Look for the word "result". Copy every line of the listing where it occurs.

######

(** * dataEng_container_tools.bq: the BigQuery facade [BQ]

    A shallow embedding of [src/dataEng_container_tools/bq.py] and the
    properties its specification states about it.

    Layout:
    - [Py]      : the fragment of Python the module relies on (strings,
                  list indexing and slicing, values, exceptions);
    - [Eff]     : the effect monad (exceptions + a state made of the local
                  file system, a logical clock and the trace of calls made
                  to the SDK, the logger and the file system);
    - [SimpleJson] : a reference JSON codec on a small fragment, used for
                  concrete evaluations only;
    - [BQ]      : the methods of class [BQ], one definition per method;
    - the theorems.

    Python [str] values are modelled as [string] (byte strings).  Every
    separator the module looks for ("/", "." and the prefix "gs://") is
    ASCII, and an ASCII byte never occurs inside the UTF-8 encoding of a
    non-ASCII character, so splitting and prefix tests on bytes agree with
    Python's on code points. *)

From Stdlib Require Import ZArith Ascii String List Lia.
From stdpp Require Import base option list strings pretty gmap.

#[local] Set Warnings "-register-all".
#[local] Open Scope string_scope.

(* ===================================================================== *)
(** ** The Python fragment *)
(* ===================================================================== *)

Module Py.
(** C10, as stated, fails on a shortlink: ["https://bit.ly/1"] holds a one,
    but when it resolves to ["https://github.com/foo"] the checks run on
    the resolved URL, and the result is LOW without a homoglyph note. *)
Lemma digit_one_shortlink_unflagged :
  let content := lit "https://bit.ly/1" in
  let net := Reference.static
               [(content, (301%Z, lit "https://github.com/foo"))] in
  let r := analyze_content (Reference.env net) content in
  In 49%N content
  /\ urlparse_scheme (Reference.env net) content = Ok (lit "https")
  /\ risk_level r = LOW
  /\ recommendation r = lit "ALLOW"
  /\ risks r
     = [lit "URL redirect chain: https://bit.ly/1 -> https://github.com/foo"]
  /\ ~ In homoglyph_note (risks r).
Proof.
  vm_compute.
  repeat split; try tauto.
  intros [H | []]. discriminate H.
Qed.

(** ** Runs that show the defects *)

(** C1: on ["http://example.com/login%20x"] the pattern check sets the
    level to HIGH, and the encoded-characters check that follows lowers it
    to MEDIUM through [max], since ["HIGH" < "MEDIUM"] as strings; the
    result is MEDIUM and WARN although a HIGH check fired. *)
Theorem level_lowered_after_high :
  let E := Reference.env Reference.offline in
  let content := lit "http://example.com/login%20x" in
  let after_patterns :=
    fst ((check_homoglyphs E content ;;
          check_domain (lit "example.com") ;;
          check_homograph E (lit "example.com") ;;
          check_patterns E content suspicious_patterns)
           (initial_state content)) in
  let r := analyze_content E content in
  st_level after_patterns = HIGH
  /\ st_level (fst (check_encoded E content after_patterns)) = MEDIUM
  /\ risks r = [lit "Unknown domain: example.com";
                lit "Suspicious pattern found: (?i)login";
                lit "URL contains encoded characters"]
  /\ risk_level r = MEDIUM
  /\ is_malicious r = false
  /\ recommendation r = lit "WARN".
Proof. vm_compute. repeat split. Qed.

(** C2: on the shortlink ["https://bit.ly/abc"] with a network where the
    first request times out, the resolution error sets the level to HIGH,
    and the domain check that follows lowers it to MEDIUM; the result is
    MEDIUM and WARN, with the resolution error among the risks. *)
Theorem resolution_error_not_high :
  let E := Reference.env Reference.offline in
  let content := lit "https://bit.ly/abc" in
  let r := analyze_content E content in
  is_shortlink E content = true
  /\ safely_resolve_url E content 5
     = Ok (None, [content], Some (lit "Error resolving URL: Read timed out."))
  /\ st_level (fst (shortlink_stage E content (initial_state content))) = HIGH
  /\ risks r
     = [lit "Error resolving shortened URL: Error resolving URL: Read timed out.";
        lit "Unknown domain: bit.ly"]
  /\ risk_level r = MEDIUM
  /\ recommendation r = lit "WARN".
Proof. vm_compute. repeat split. Qed.

(** C3: on ["http://[::1"], which [urlparse] rejects, the handler sets the
    level to UNKNOWN and the recommendation is ALLOW. *)
Theorem unknown_recommends_allow :
  let E := Reference.env Reference.offline in
  let r := analyze_content E (lit "http://[::1") in
  urlparse_scheme E (lit "http://[::1")
  = Raise (OtherException (lit "Invalid IPv6 URL"))
  /\ risks r = [lit "Error analyzing URL: Invalid IPv6 URL"]
  /\ risk_level r = UNKNOWN
  /\ is_malicious r = false
  /\ recommendation r = lit "ALLOW".
Proof. vm_compute. repeat split. Qed.

(** C4: a relative [Location] on the second hop is joined to the URL the
    resolution started from, not to the URL that sent it: from
    ["https://bit.ly/a"], redirected to ["https://example.com/dir/page"],
    redirected to ["/next"], the chain ends in ["https://bit.ly/next"]. *)
Theorem relative_location_joined_to_start :
  let start := lit "https://bit.ly/a" in
  let second := lit "https://example.com/dir/page" in
  let net := Reference.static
               [(start, (301%Z, second)); (second, (302%Z, lit "/next"))] in
  safely_resolve_url (Reference.env net) start 5
  = Ok (Some (lit "https://bit.ly/next"),
        [start; second; lit "https://bit.ly/next"],
        None)
  /\ Reference.urljoin_model start (lit "/next") = lit "https://bit.ly/next"
  /\ Reference.urljoin_model second (lit "/next")
     = lit "https://example.com/next".
Proof. vm_compute. repeat split. Qed.

(** * Further properties of the code *)

(** ** Homoglyph detection *)

(** X1: [contains_homoglyphs] of a concatenation is the disjunction of the
    answers on the two parts: a confusable character is found wherever it
    stands, and nothing else is. *)
Theorem contains_homoglyphs_app (E : Env) (a b : str) :
  contains_homoglyphs E (a ++ b)
  = contains_homoglyphs E a || contains_homoglyphs E b.
Proof.
  apply eq_iff_eq_true.
  rewrite orb_true_iff, !contains_homoglyphs_iff. split.
  - intros [c [Hc Hin]]. apply in_app_or in Hin.
    destruct Hin as [Hin | Hin]; [left | right]; exists c; auto.
  - intros [[c [Hc Hin]] | [c [Hc Hin]]]; exists c; split; auto;
      apply in_or_app; auto.
Qed.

######

■ **TASK OUTPUT**:
    the resolved URL, and the result is LOW without a homoglyph note. *)
    result is MEDIUM and WARN although a HIGH check fired. *)
    and the domain check that follows lowers it to MEDIUM; the result is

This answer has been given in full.